Dan Rifkin (Chair) [email protected], Neil Kavey, Claude Albertario, Ana Krieger

Mission Statement: The aim of the Health Policy Committee is to advocate for pertinent NYS legislation as it pertains to sleep-related issues. Another important role will be to inform the Board of Directors of both federal and NYS sleep-related legislation that may affect the patient or professional.


Drowsys Driving Bills

New York Assembly Bill 1161 (AB 1161) and Senate Bill 1536 (SB 1536)


These bills have been introduced into the General Assembly. The bills address drowsy driving driving. Here are the summaries for the bills.

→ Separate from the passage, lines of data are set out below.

(** One process: the loop ends with the first answer. *)
Lemma retry_same n os tsp s F :
  inv s → polls_wait s → kq_answer_ok os → pid (eventsys s) = getpid os →
  wp (retry_kevent (S n) os tsp) (λ _ s', calm s s' ∧ (kq_sound os → matched s → matched s')) F s.
Proof.
  intros Hi Hp Ha Hpid. cbn [retry_kevent]. destruct (waited_state os tsp s Hi Ha) as (a & e & E1 & He & Hd & Hpe & _ & Hs).
  assert (inv (with_eventsys e s)) as Hi1 by (by apply with_eventsys_inv).
  apply wp_bind, (wp_ev _ a e); [exact E1 |]. destruct a as [l | err].
  - eapply wp_mono; [| | apply (events_ok l s e F Hi Hp He Hd Hs)]; [| done]. cbn beta. naive_solver.
  - apply wp_bind, wp_gets. cbn [id eventsys with_eventsys]. rewrite Hpe, Hpid, Z.eqb_refl, andb_false_r.
    apply wp_ret. split; [done |]. intros Hsound Hm. apply (interrupted s e Hd); [| done].
    unfold kq_wait in E1. destruct (kevent_wait os _ _ _ _ _) as [a' kn] eqn:Hw. injection E1 as -> _. apply Hsound in Hw as ->.
    by inversion Hs.
Qed.
Lemma readd_loop s (l : list Z) e :
  inv s → (∀ t, t ∈ l → t ∈ io_q s) → tables_ok e → (∀ k, accepted (eventsys s) k → accepted e k) →
  ∃ e', for_each readd l (with_eventsys e s) = (Ok tt, with_eventsys e' s) ∧ tables_ok e' ∧ kept e e' ∧
    (has_room (epfd e) → (∀ i f, 0 <= cnt e i f) → consistent e →
      consistent e' ∧ ∀ i f, cnt e' i f = cnt e i f + total (λ t, occurs i f (fds_of s t)) l).
Proof.
  intros Hi. revert e. induction l as [| t l IH]; intros e Hl He Ha; cbn [for_each].
  - exists e. split; [done |]. split; [done |]. split; [done |]. intros _ _ Hc. split; [done |]. intros. cbn. lia.
  - destruct (polling_fds s t Hi) as (pq & Hpq & Hf & Hacc); [apply Hl; left |].
    destruct (readd_one (pds pq) e He (Ha _ Hacc)) as (e1 & E1 & T1 & K1 & C1).
    assert (readd t (with_eventsys e s) = (Ok tt, with_eventsys e1 s)) as Et.
    { unfold readd, bind, the_pollq, on_ev. cbn [pollqs with_eventsys eventsys].
      rewrite Hpq. change (eventsys (with_eventsys e s)) with e. by rewrite E1. }
    destruct (IH e1) as (e2 & E2 & T2 & K2 & C2); [intros u Hu; apply Hl; by right | done | |].
    + intros k Hk. by apply (accepted_kept e), Ha.
    + rewrite (bind_ok _ _ _ _ _ Et). exists e2. split; [done |]. split; [done |]. split; [by transitivity e1 |].
      intros Hroom H0 Hc. destruct (C1 Hroom H0 Hc) as [Hc1 Hcnt1]. destruct C2 as [Hc2 Hcnt2]; [by rewrite (kept_epfd _ _ K1) | | done |].
      { intros i f. rewrite Hcnt1. pose proof (occurs_nonneg i f (pds pq)). specialize (H0 i f). lia. }
      split; [done |]. intros i f. rewrite Hcnt2, Hcnt1. unfold total. cbn [foldr]. rewrite Hf. lia.
Qed.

The bills, which basically have the same language, will add a new section to the vehicle and traffic law which will define drowsy driving as a person who operates a motor vehicle, motorcycle, or any other vehicle propelled by any power other than muscular power, while his or her ability to drive is impaired by fatigue.


Fatigue is defined as a person who falls asleep while driving or proof that a person had been without sleep for twenty-four or more consecutive hours. If convicted, the person will be guilty of a class A misdemeanor. A first violation is a $500 fine and subsequent violations will be a $1,000 fine.  

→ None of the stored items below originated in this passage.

(* ===== verification/NetFd.v ===== *)
(** * 3rdpart/st-1.9/io.c: descriptor objects and their free list

    A [_st_netfd_t] is never given back to the allocator: freed objects are kept on a list linked by
    [next].  The state is laid over that of the scheduler, because closing asks the event
    system whether a thread still polls the descriptor. *)

From stdpp Require Import base list sets gmap.
From Stdlib Require Import Lia ZArith.
From S2P Require Import Prelude.
From S2P Require Import TimeoutHeap.
From S2P Require Import Vp.
From S2P Require Import Sync.
From S2P Require Import Fair.
From S2P Require Import Sched.
From S2P Require Import SchedOps.
From S2P Require Import SchedCalls.
From S2P Require Import SchedSteps.
From S2P Require Import IoQueue.
From S2P Require Import Interest.
From S2P Require Import Rounds.
From S2P Require Import SelectEv.
From S2P Require Import PollEv.
From S2P Require Import KqEv.
From S2P Require Import EpollEv.

Local Open Scope Z_scope.

#[export] Instance interest_all_dec (P : interest → Prop) `{∀ i, Decision (P i)} : Decision (∀ i, P i).
Proof.
  destruct (decide (P Rd)) as [H1 | H1]; [| right; intros HP; apply H1, HP].
  destruct (decide (P Wr)) as [H2 | H2]; [| right; intros HP; apply H2, HP].
  destruct (decide (P Ex)) as [H3 | H3]; [| right; intros HP; apply H3, HP].
  left. by intros [].
Defined.

(** The rest of the event system's interface. *)
Class FdEvents (E : Type) := {
  fd_new : Z → M E unit;
  fd_close : Z → M E unit;
}.

(** [fd_known]: the tables have room for the descriptor. *)
Class FdEventsLaws (E : Type) `{!EventSys E, !EventSysLaws E, !Counting E, !FdEvents E} := {
  fd_known : E → Z → Prop;
  fd_new_ok f e : ev_ok e → 0 <= f < 2 ^ 30 →
    ∃ o e', fd_new f e = (o, e') ∧ (o = Ok tt ∧ fd_known e' f ∨ o = Fail) ∧ ev_step e e' ∧
      ∀ i g, cnt e' i g = cnt e i g;
  fd_close_ok f e : ev_ok e → fd_known e f →
    fd_close f e = (if decide (∀ i, cnt e i f = 0) then Ok tt else Fail, e);
}.

#[export] Instance select_fd_events : FdEvents _st_seldata := {
  fd_new f e := (_st_select_fd_new f, e);
  fd_close := _st_select_fd_close;
}.

(** It counts no descriptors, so that it never refuses to close one; it is no instance of the laws. *)
#[export] Instance poll_fd_events : FdEvents _st_polldata := {
  fd_new f e := (_st_poll_fd_new f, e);
  fd_close := _st_poll_fd_close;
}.

#[export] Instance epoll_fd_events {K : Type} `{!EpollKernel K} : FdEvents (@_st_epolldata K) := {
  fd_new := _st_epoll_fd_new;
  fd_close := _st_epoll_fd_close;
}.

#[export] Instance kq_fd_events {K : Type} `{!KqKernel K} : FdEvents (@_st_kqdata K) := {
  fd_new := _st_kq_fd_new;
  fd_close := _st_kq_fd_close;
}.

Lemma three_counts (n : interest → Z) :
  (if negb (n Rd =? 0) || negb (n Wr =? 0) || negb (n Ex =? 0) then Fail else Ok tt) =
  (if decide (∀ i, n i = 0) then Ok tt else Fail).
Proof.
  case_decide as H; [by rewrite !H |]. destruct (negb (n Rd =? 0) || negb (n Wr =? 0) || negb (n Ex =? 0)) eqn:Hb; [done |]. exfalso. apply H.
  rewrite !orb_false_iff, !negb_false_iff, !Z.eqb_eq in Hb. destruct Hb as [[? ?] ?]. by intros [].
Qed.

#[export] Instance select_fd_laws : FdEventsLaws _st_seldata.
Proof.
  refine {| fd_known _ f := 0 <= f < FD_SETSIZE |}.
  - intros f e He Hf. unfold fd_new, select_fd_events, _st_select_fd_new. eexists _, e. split; [done |].
    split; [| split; [by split | done]]. destruct (Z.leb_spec FD_SETSIZE f); [by right | left]. split; [done | lia].
  - intros f e He Hf. unfold fd_close, select_fd_events, _st_select_fd_close.
    rewrite !fd_index_some by done. f_equal. apply (three_counts (λ i, cnt e i f)).
Defined.

#[export] Instance epoll_fd_laws {K : Type} `{!EpollKernel K, !EpollLaws K} : FdEventsLaws (@_st_epolldata K).
Proof.
  refine {| fd_known e f := in_table e f = true |}.
  - intros f e He Hf. unfold fd_new, epoll_fd_events, _st_epoll_fd_new. unfold bind at 1. cbn [gets id].
    destruct (Z.leb_spec (fd_data_size e) f).
    + destruct (fd_data_expand_ok f e He) as (o & e' & E1 & D1 & Ho); [lia |]. exists o, e'. split; [exact E1 |].
      split; [tauto |]. split; [split; [by apply (same_data_tables e) |]; intros l; apply accepted_kept, D1 |].
      intros i g. cbn. by rewrite (sd_entry _ _ D1).
    + exists (Ok tt), e. split; [done |]. split; [left; split; [done |]; apply in_table_spec; lia |]. split; [by split | done].
  - intros f e He Hf. unfold fd_close, epoll_fd_events, _st_epoll_fd_close.
    rewrite (bind_ok _ _ _ _ _ (fd_at_ok _ e Hf)).
    pose proof (three_counts (λ i, ref_cnt (entry e f) i)) as H3. cbn beta in H3. cbn [cnt epoll_counting].
    rewrite <- H3. by destruct (ref_cnt _ Rd =? 0), (ref_cnt _ Wr =? 0), (ref_cnt _ Ex =? 0).
Defined.

#[export] Instance kq_fd_laws {K : Type} `{!KqKernel K, !KqLaws K} : FdEventsLaws (@_st_kqdata K).
Proof.
  refine {| fd_known e f := KqEv.in_table e f = true |}.
  - intros f e He Hf. unfold fd_new, kq_fd_events, _st_kq_fd_new. unfold bind at 1. cbn [gets id].
    destruct (Z.leb_spec (KqEv.fd_data_size e) f).
    + destruct (KqEv.kq_fd_data_expand_ok f e He) as (o & e' & E1 & D1 & Ho); [lia |]. exists o, e'. split; [exact E1 |].
      split; [tauto |]. split; [split; [by apply (KqEv.kq_same_data_tables e) |]; intros l; apply KqEv.kq_accepted_kept, D1 |].
      intros i g. apply cnt_kcnt. intros k. by apply KqEv.same_data_kcnt.
    + exists (Ok tt), e. split; [done |]. split; [left; split; [done |]; apply KqEv.kq_in_table_spec; lia |]. split; [by split | done].
  - intros f e He Hf. unfold fd_close, kq_fd_events, _st_kq_fd_close.
    rewrite (bind_ok _ _ _ _ _ (KqEv.kq_fd_at_ok _ e Hf)). pose proof (three_counts (λ i, cnt e i f)) as H3. cbn beta in H3.
    rewrite <- H3. change (cnt e Rd f) with (kq_cnt (KqEv.entry e f) EVFILT_READ).
    change (cnt e Wr f) with (kq_cnt (KqEv.entry e f) EVFILT_WRITE). change (cnt e Ex f) with 0.
    by destruct (kq_cnt _ EVFILT_READ =? 0), (kq_cnt _ EVFILT_WRITE =? 0).
Defined.

(** NULL is 0. *)
Record _st_netfd := Netfd {
  osfd : Z;
  inuse : bool;
  private_data : Z;
  destructor : option Z;
  aux_data : Z;
  next : Z;
}.

Section netfd.
Context {E : Type} `{!EventSys E, HL : !EventSysLaws E, !Counting E, !FdEvents E, !FdEventsLaws E}.
Notation vp := (@_st_vp E).

(** [destroyed]: the calls of destructors; [closed]: those of [close]. *)
Record io := Io {
  sched : vp;
  netfds : gmap Z _st_netfd;
  _st_netfd_freelist : Z;
  destroyed : list (Z * Z);
  closed : list Z;
}.
Implicit Types (s : io) (a f : Z) (o : _st_netfd).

However, the bill also contains language which would amend the section of the traffic law addressing vehicular assault.  It will include fatigue with other impairments such as alcohol if the person driving the motor vehicle has caused serious physical injury to another person. Vehicular assault is a class E felony.

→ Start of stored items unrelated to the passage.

(* ===== verification/StApi.v ===== *)
(** * The contract of the State Threads socket calls

    The RTMP code uses a connection through [st_read_fully], [st_write] and
    [st_writev] only.  [StSocket] is that interface and [StSocketLaws] what the
    RTMP theorems use of it; StIo.v proves the laws for the translation of
    3rdpart/st-1.9/io.c. *)

From stdpp Require Import base list.
From Stdlib Require Import Lia ZArith.
From S2P Require Import Prelude.
From S2P Require Import Bytes.

Local Open Scope Z_scope.

(** [st_read] and [st_read_fully] return [None] for -1 and the bytes placed in
    the buffer otherwise (their number is the return value); [st_write] and
    [st_writev] return the number of bytes written, or -1. *)
Class StSocket (S : Type) := {
  st_read : S → nat → option (list byte) * S;
  st_read_fully : S → nat → option (list byte) * S;
  st_write : S → list byte → Z * S;
  st_writev : S → list (list byte) → Z * S;
}.

Class StSocketLaws (S : Type) `{StSocket S} := {
  (** the bytes of the peer that are still to be read, and the bytes handed to
      the kernel for the peer so far *)
  rx : S → list byte;
  tx : S → list byte;
  (** no error, time-out or end of stream before [rx] is consumed *)
  healthy : S → Prop;
  (** the peer has closed and nothing is left to read *)
  at_eof : S → Prop;

  st_read_fully_frame s n r s' :
    st_read_fully s n = (r, s') →
    tx s' = tx s ∧
    ∃ got, rx s = got ++ rx s' ∧ (length got ≤ n)%nat ∧ (∀ bs, r = Some bs → bs = got);
  st_read_fully_short s n bs s' :
    st_read_fully s n = (Some bs, s') → (length bs < n)%nat → at_eof s';
  st_read_fully_eof s n :
    at_eof s → st_read_fully s n = (Some [], s);
  st_read_fully_healthy s n :
    healthy s → (n ≤ length (rx s))%nat →
    ∃ s', st_read_fully s n = (Some (take n (rx s)), s') ∧
          rx s' = drop n (rx s) ∧ tx s' = tx s ∧ healthy s';
  st_writev_frame s iov r s' :
    st_writev s iov = (r, s') →
    rx s' = rx s ∧
    ∃ sent rest, tx s' = tx s ++ sent ∧ concat iov = sent ++ rest ∧
      (r = -1 ∨ (r = Z.of_nat (length (concat iov)) ∧ rest = []));
  st_writev_healthy s iov :
    healthy s →
    ∃ s', st_writev s iov = (Z.of_nat (length (concat iov)), s') ∧
          rx s' = rx s ∧ tx s' = tx s ++ concat iov ∧ healthy s';
  st_write_healthy s bs :
    healthy s →
    ∃ s', st_write s bs = (Z.of_nat (length bs), s') ∧
          rx s' = rx s ∧ tx s' = tx s ++ bs ∧ healthy s';
}.

(** What a single read takes and a write that may fail sends. *)
Class StSocketSteps (S : Type) `{StSocketLaws S} := {
  st_read_frame s n r s' :
    st_read s n = (r, s') →
    tx s' = tx s ∧
    match r with Some bs => rx s = bs ++ rx s' ∧ (length bs ≤ n)%nat | None => rx s' = rx s end;
  st_write_frame s bs r s' :
    st_write s bs = (r, s') →
    rx s' = rx s ∧
    ∃ sent rest, tx s' = tx s ++ sent ∧ bs = sent ++ rest ∧ (r = -1 ∨ (r = Z.of_nat (length bs) ∧ rest = []));
}.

In addition, the bill will amend the section addressing vehicular homicide. Again, fatigue is included with other impairments such as alcohol if the driver has caused a death. It is a class D felony and the person can be sentenced up to three years and subject to license revocation.



New York State Polysomnographic Technology Licensure Bill


Latest: !! The Polysomnographic Technologist Bill (A00354) Passed the Legislature and is awaiting the Governor's signature! On behalf of the Board of the New York State Society of Sleep Medicine, I want to thank each and everyone of you who helped in this grassroots effort. Here is a link to the Bill:
 The Polysomnographic Technologist Bill (A00354)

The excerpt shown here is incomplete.